▸ **Task to carry out**:
The word "Require" marks the lines to keep; find each one in the data and copy it.
============
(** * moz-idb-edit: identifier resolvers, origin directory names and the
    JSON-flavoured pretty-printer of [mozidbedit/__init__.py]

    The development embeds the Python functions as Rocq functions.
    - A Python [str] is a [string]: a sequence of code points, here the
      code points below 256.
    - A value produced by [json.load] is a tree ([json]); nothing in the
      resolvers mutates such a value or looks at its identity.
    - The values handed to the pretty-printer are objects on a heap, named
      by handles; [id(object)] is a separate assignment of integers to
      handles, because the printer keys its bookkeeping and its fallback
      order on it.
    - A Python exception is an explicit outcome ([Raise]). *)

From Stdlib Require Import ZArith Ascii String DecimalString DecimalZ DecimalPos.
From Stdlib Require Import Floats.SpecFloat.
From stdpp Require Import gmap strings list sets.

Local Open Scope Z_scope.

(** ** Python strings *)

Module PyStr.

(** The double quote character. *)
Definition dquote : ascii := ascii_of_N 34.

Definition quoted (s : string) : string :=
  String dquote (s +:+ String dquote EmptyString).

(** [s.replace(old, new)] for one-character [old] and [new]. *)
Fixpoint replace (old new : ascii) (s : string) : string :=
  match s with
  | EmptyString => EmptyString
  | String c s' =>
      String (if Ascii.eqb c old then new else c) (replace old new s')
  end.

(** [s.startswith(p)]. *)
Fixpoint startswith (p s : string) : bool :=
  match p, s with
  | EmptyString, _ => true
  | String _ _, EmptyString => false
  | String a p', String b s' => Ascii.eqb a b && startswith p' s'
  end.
============
▸ **Written response**:
From Stdlib Require Import ZArith Ascii String DecimalString DecimalZ DecimalPos.
From Stdlib Require Import Floats.SpecFloat.
From stdpp Require Import gmap strings list sets.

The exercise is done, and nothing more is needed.